EXERCISE AIM: Give back an exact copy of the lines in the records below, from the line that has "if bytes <? 0 then consume" through the line that has "DCHECK(_consumption_metric == NULL) *)", and nothing besides.

[Stored data entries]

+-------+

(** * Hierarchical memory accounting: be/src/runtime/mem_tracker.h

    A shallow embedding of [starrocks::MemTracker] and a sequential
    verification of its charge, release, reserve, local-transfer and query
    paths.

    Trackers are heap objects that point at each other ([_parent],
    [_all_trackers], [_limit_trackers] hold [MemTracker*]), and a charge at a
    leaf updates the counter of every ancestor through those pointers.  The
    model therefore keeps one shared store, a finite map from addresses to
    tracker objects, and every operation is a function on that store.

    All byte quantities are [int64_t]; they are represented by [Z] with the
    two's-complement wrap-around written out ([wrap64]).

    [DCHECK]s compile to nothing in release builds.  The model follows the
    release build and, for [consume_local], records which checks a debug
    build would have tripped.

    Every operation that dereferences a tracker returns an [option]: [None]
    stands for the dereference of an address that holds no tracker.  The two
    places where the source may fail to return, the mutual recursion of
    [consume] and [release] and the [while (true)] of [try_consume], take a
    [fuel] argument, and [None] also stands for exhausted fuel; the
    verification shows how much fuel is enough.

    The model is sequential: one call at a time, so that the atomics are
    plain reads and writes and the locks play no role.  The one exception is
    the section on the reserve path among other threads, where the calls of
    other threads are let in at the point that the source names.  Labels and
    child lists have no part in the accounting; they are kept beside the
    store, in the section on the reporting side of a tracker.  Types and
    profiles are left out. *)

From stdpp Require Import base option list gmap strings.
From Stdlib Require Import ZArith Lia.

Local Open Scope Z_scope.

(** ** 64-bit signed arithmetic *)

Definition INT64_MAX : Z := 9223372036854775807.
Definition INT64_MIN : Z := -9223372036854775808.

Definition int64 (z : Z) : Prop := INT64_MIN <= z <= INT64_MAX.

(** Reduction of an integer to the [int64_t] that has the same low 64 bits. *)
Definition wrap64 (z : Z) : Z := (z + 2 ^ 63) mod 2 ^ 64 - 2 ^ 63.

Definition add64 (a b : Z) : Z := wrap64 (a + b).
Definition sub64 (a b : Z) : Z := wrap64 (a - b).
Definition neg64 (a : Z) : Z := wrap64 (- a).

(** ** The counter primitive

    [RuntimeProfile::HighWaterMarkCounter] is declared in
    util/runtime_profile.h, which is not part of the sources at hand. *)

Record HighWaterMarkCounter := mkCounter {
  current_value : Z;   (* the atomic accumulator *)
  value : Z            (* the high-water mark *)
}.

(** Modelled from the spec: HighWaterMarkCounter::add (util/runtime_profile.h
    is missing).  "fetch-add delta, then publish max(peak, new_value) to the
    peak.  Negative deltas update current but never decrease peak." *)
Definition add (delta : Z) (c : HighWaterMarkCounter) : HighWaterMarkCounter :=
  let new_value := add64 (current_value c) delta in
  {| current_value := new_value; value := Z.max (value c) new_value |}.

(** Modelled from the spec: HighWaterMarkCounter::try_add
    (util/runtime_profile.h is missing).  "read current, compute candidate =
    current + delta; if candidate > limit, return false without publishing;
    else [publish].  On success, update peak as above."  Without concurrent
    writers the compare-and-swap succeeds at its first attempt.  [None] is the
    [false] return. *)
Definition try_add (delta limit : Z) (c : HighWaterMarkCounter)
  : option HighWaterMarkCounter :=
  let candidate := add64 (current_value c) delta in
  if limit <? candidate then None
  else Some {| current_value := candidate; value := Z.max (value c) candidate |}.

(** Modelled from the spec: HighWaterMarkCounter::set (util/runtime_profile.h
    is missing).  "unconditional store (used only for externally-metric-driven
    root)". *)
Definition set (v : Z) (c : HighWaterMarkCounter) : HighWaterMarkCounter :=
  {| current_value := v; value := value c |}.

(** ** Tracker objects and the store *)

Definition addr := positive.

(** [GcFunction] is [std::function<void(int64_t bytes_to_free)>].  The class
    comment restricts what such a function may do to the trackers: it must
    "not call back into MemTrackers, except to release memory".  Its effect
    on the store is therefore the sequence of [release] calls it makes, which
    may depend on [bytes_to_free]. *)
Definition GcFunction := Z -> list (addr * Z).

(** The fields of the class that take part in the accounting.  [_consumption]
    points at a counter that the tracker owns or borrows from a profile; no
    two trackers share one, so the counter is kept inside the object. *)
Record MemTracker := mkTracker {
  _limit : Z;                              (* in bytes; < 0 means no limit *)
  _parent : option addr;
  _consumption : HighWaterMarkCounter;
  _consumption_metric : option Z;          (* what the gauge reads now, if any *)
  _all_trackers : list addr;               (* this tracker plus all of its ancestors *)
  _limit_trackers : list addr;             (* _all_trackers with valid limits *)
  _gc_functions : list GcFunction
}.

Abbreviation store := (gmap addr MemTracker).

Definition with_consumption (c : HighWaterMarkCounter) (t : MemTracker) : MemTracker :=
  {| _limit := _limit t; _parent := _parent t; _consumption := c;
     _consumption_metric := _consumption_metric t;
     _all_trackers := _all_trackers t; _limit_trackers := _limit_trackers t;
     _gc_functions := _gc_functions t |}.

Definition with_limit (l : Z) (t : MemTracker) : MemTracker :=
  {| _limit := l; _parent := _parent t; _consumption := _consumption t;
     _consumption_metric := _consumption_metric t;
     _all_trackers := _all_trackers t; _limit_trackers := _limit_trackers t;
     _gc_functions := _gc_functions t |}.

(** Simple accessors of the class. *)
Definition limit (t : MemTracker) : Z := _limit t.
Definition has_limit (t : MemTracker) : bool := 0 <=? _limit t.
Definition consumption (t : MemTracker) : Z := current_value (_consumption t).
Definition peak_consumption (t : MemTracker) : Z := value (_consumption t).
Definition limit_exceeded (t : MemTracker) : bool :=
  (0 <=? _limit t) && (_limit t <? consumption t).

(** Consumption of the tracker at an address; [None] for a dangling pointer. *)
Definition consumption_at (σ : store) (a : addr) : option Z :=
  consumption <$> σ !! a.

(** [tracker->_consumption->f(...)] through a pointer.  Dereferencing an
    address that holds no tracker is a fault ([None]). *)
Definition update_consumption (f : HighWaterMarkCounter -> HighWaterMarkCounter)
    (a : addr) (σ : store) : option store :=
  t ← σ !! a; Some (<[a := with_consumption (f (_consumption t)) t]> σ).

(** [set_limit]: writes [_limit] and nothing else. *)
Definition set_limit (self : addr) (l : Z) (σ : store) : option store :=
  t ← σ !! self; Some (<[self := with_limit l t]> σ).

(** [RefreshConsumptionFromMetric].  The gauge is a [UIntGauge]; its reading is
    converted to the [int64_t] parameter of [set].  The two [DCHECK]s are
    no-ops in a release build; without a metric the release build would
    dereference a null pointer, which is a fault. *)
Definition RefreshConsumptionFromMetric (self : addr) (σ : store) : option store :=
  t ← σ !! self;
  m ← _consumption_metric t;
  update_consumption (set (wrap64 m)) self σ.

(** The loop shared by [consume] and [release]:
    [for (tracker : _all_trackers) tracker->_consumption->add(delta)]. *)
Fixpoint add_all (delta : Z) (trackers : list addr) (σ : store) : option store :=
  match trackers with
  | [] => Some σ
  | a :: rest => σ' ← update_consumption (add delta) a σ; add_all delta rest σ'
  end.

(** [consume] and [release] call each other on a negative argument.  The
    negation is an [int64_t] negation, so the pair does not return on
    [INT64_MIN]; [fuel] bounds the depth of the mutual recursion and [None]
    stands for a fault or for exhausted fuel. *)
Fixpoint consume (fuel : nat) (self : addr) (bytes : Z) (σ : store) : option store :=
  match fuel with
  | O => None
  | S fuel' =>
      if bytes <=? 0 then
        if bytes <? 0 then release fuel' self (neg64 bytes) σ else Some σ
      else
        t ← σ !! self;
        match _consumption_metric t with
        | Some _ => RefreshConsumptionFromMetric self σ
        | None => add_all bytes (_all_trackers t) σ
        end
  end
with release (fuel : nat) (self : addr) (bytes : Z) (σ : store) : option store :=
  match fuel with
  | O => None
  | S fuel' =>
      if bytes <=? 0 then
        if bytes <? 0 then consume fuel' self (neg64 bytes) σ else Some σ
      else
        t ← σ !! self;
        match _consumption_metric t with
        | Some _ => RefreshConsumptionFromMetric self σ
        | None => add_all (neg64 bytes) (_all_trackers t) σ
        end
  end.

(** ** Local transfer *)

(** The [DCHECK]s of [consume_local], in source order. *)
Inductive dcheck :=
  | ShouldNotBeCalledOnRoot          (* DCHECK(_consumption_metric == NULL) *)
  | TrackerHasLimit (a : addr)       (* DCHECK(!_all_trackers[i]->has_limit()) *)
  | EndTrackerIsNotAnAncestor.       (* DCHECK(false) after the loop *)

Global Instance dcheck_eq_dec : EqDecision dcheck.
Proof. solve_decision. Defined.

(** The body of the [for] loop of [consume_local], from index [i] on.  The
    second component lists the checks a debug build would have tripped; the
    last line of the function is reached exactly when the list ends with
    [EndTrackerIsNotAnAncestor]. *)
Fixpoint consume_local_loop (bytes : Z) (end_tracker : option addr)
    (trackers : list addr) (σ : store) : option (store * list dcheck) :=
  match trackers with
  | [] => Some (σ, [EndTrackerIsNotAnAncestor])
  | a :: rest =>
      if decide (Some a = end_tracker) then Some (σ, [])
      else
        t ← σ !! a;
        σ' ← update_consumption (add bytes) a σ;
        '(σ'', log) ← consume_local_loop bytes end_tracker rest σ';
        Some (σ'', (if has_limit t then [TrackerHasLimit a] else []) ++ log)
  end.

+-------+

RESULT:
        if bytes <? 0 then consume fuel' self (neg64 bytes) σ else Some σ
      else
        t ← σ !! self;
        match _consumption_metric t with
        | Some _ => RefreshConsumptionFromMetric self σ
        | None => add_all (neg64 bytes) (_all_trackers t) σ
        end
  end.

(** ** Local transfer *)

(** The [DCHECK]s of [consume_local], in source order. *)
Inductive dcheck :=
  | ShouldNotBeCalledOnRoot          (* DCHECK(_consumption_metric == NULL) *)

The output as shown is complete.